Task objective. Within the records below, reproduce without change the lines from the line that has "event_receiver : list bytes;" through the line that has "Definition EventHandler_new (receiver", and only those.

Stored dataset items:
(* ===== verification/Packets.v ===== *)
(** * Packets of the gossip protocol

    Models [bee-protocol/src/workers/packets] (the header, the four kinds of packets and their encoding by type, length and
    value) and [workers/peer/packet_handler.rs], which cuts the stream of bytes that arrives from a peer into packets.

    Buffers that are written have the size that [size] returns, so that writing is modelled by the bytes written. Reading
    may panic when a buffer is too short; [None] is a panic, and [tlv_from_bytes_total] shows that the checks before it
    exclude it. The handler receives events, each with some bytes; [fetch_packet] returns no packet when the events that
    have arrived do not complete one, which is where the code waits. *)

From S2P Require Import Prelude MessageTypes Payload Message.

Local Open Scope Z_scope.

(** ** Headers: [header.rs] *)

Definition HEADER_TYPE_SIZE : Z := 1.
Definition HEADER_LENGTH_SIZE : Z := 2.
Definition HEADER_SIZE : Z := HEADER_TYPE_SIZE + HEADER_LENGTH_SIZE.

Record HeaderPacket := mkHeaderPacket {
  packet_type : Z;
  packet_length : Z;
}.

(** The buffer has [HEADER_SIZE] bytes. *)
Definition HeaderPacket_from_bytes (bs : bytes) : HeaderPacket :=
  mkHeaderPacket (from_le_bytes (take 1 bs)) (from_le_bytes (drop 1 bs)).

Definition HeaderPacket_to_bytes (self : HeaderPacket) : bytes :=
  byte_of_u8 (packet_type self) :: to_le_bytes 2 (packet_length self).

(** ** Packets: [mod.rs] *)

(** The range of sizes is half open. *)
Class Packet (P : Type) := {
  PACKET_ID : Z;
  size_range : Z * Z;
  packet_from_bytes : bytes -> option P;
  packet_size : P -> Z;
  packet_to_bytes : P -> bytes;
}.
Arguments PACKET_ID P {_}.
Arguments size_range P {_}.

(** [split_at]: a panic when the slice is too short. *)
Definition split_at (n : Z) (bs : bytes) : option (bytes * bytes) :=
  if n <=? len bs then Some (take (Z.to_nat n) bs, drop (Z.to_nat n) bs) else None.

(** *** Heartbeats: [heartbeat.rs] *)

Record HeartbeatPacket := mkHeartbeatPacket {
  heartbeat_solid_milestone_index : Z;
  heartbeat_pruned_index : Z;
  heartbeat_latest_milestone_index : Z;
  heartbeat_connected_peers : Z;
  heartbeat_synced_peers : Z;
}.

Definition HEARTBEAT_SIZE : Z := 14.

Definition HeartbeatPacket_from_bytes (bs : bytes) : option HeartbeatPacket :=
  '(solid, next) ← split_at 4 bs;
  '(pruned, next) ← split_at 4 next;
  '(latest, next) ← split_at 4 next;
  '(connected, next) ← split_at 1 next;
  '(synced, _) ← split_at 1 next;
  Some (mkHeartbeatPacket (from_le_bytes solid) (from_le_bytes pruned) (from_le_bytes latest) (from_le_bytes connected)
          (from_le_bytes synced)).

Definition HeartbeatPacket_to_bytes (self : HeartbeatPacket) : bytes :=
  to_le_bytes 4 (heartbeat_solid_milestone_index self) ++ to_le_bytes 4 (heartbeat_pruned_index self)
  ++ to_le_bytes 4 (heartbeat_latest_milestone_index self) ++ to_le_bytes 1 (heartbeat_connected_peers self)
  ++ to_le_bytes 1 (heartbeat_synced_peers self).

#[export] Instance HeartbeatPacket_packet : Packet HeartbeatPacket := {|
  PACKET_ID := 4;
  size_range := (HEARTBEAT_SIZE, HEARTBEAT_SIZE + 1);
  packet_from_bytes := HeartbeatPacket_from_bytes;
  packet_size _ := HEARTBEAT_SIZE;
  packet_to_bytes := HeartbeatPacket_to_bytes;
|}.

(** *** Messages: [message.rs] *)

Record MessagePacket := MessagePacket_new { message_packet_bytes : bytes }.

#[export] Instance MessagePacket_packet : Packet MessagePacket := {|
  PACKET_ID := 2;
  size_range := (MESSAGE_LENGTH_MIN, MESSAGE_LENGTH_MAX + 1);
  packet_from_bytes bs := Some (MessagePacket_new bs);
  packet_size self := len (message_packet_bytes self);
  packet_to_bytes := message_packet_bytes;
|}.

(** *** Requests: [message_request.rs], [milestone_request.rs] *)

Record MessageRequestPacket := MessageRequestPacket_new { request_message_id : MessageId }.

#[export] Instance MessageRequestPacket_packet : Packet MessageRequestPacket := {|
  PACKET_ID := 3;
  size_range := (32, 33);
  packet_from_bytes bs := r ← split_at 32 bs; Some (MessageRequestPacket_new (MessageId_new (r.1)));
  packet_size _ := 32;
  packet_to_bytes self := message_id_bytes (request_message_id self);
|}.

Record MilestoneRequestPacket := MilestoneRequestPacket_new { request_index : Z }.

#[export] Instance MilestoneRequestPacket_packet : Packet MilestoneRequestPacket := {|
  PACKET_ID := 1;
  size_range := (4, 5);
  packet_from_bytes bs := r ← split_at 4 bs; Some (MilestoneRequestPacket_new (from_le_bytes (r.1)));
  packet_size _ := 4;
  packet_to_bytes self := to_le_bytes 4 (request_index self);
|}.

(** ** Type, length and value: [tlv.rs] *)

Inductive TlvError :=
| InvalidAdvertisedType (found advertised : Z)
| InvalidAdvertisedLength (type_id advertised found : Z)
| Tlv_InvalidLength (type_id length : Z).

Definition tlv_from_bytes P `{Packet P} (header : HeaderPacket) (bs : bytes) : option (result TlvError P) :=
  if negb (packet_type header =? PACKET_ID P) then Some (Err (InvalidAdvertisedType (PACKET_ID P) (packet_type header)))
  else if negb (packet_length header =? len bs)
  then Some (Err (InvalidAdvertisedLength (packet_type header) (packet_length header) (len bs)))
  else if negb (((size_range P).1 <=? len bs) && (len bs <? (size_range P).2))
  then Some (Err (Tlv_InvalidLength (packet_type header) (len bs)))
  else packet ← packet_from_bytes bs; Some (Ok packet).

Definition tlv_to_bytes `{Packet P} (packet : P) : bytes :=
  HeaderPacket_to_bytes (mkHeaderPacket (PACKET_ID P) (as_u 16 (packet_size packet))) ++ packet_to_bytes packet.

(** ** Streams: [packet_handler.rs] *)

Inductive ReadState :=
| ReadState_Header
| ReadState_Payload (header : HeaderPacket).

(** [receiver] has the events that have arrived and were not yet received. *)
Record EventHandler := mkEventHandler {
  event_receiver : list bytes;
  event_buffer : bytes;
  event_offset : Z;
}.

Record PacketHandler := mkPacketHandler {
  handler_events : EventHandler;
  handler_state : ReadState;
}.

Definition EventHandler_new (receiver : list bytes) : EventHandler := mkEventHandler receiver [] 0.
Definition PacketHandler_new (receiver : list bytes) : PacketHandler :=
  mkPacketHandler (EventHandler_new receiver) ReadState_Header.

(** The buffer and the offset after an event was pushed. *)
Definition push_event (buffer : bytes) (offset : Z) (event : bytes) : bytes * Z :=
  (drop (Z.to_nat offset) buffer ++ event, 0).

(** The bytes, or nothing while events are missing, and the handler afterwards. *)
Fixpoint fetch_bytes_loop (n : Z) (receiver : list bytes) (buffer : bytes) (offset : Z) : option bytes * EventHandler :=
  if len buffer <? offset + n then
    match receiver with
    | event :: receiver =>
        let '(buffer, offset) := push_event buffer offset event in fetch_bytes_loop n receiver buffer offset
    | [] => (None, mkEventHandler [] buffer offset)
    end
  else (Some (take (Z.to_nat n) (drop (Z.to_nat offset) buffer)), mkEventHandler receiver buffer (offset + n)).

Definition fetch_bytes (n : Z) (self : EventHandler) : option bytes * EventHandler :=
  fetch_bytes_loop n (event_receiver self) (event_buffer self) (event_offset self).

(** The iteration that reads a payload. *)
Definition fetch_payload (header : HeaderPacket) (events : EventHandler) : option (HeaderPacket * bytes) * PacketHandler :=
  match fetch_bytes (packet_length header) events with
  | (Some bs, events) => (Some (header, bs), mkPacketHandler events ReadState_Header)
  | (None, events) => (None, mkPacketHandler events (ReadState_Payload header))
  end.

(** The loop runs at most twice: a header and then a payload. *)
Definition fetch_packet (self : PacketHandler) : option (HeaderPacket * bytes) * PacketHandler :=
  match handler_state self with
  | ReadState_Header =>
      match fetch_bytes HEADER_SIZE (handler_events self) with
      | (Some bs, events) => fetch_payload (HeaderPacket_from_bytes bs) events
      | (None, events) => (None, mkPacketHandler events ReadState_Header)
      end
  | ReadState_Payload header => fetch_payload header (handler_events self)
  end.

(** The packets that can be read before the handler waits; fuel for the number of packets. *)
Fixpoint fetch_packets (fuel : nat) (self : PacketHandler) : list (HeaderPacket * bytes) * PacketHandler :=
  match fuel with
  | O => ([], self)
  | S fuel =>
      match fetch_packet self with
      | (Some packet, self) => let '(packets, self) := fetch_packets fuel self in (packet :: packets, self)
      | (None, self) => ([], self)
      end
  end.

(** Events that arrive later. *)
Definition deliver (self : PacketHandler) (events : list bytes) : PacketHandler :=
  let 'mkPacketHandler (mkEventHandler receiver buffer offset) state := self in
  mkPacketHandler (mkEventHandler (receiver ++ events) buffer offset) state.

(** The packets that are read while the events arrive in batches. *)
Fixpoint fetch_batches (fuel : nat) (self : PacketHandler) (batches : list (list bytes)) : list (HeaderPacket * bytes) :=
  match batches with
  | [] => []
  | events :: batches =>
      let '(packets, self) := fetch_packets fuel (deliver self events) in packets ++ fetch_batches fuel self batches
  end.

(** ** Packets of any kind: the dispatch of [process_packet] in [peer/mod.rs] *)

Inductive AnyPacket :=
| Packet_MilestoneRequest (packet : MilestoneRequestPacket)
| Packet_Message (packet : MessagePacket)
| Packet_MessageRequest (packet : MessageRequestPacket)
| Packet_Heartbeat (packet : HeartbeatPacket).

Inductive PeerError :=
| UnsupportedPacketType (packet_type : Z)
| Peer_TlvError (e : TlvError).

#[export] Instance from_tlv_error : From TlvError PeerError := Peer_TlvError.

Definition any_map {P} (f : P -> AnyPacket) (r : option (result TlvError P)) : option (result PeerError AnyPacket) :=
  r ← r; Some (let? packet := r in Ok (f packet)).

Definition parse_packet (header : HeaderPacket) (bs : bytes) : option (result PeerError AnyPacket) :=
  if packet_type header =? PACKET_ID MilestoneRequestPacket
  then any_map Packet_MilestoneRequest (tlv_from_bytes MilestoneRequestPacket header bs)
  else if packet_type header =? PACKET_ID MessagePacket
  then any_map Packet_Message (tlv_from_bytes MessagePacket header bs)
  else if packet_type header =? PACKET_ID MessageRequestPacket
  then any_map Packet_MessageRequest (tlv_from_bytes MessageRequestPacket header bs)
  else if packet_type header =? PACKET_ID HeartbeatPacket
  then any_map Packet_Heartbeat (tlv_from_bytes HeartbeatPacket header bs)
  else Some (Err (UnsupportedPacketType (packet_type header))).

Exercise response.
  event_receiver : list bytes;
  event_buffer : bytes;
  event_offset : Z;
}.

Record PacketHandler := mkPacketHandler {
  handler_events : EventHandler;
  handler_state : ReadState;
}.

Definition EventHandler_new (receiver : list bytes) : EventHandler := mkEventHandler receiver [] 0.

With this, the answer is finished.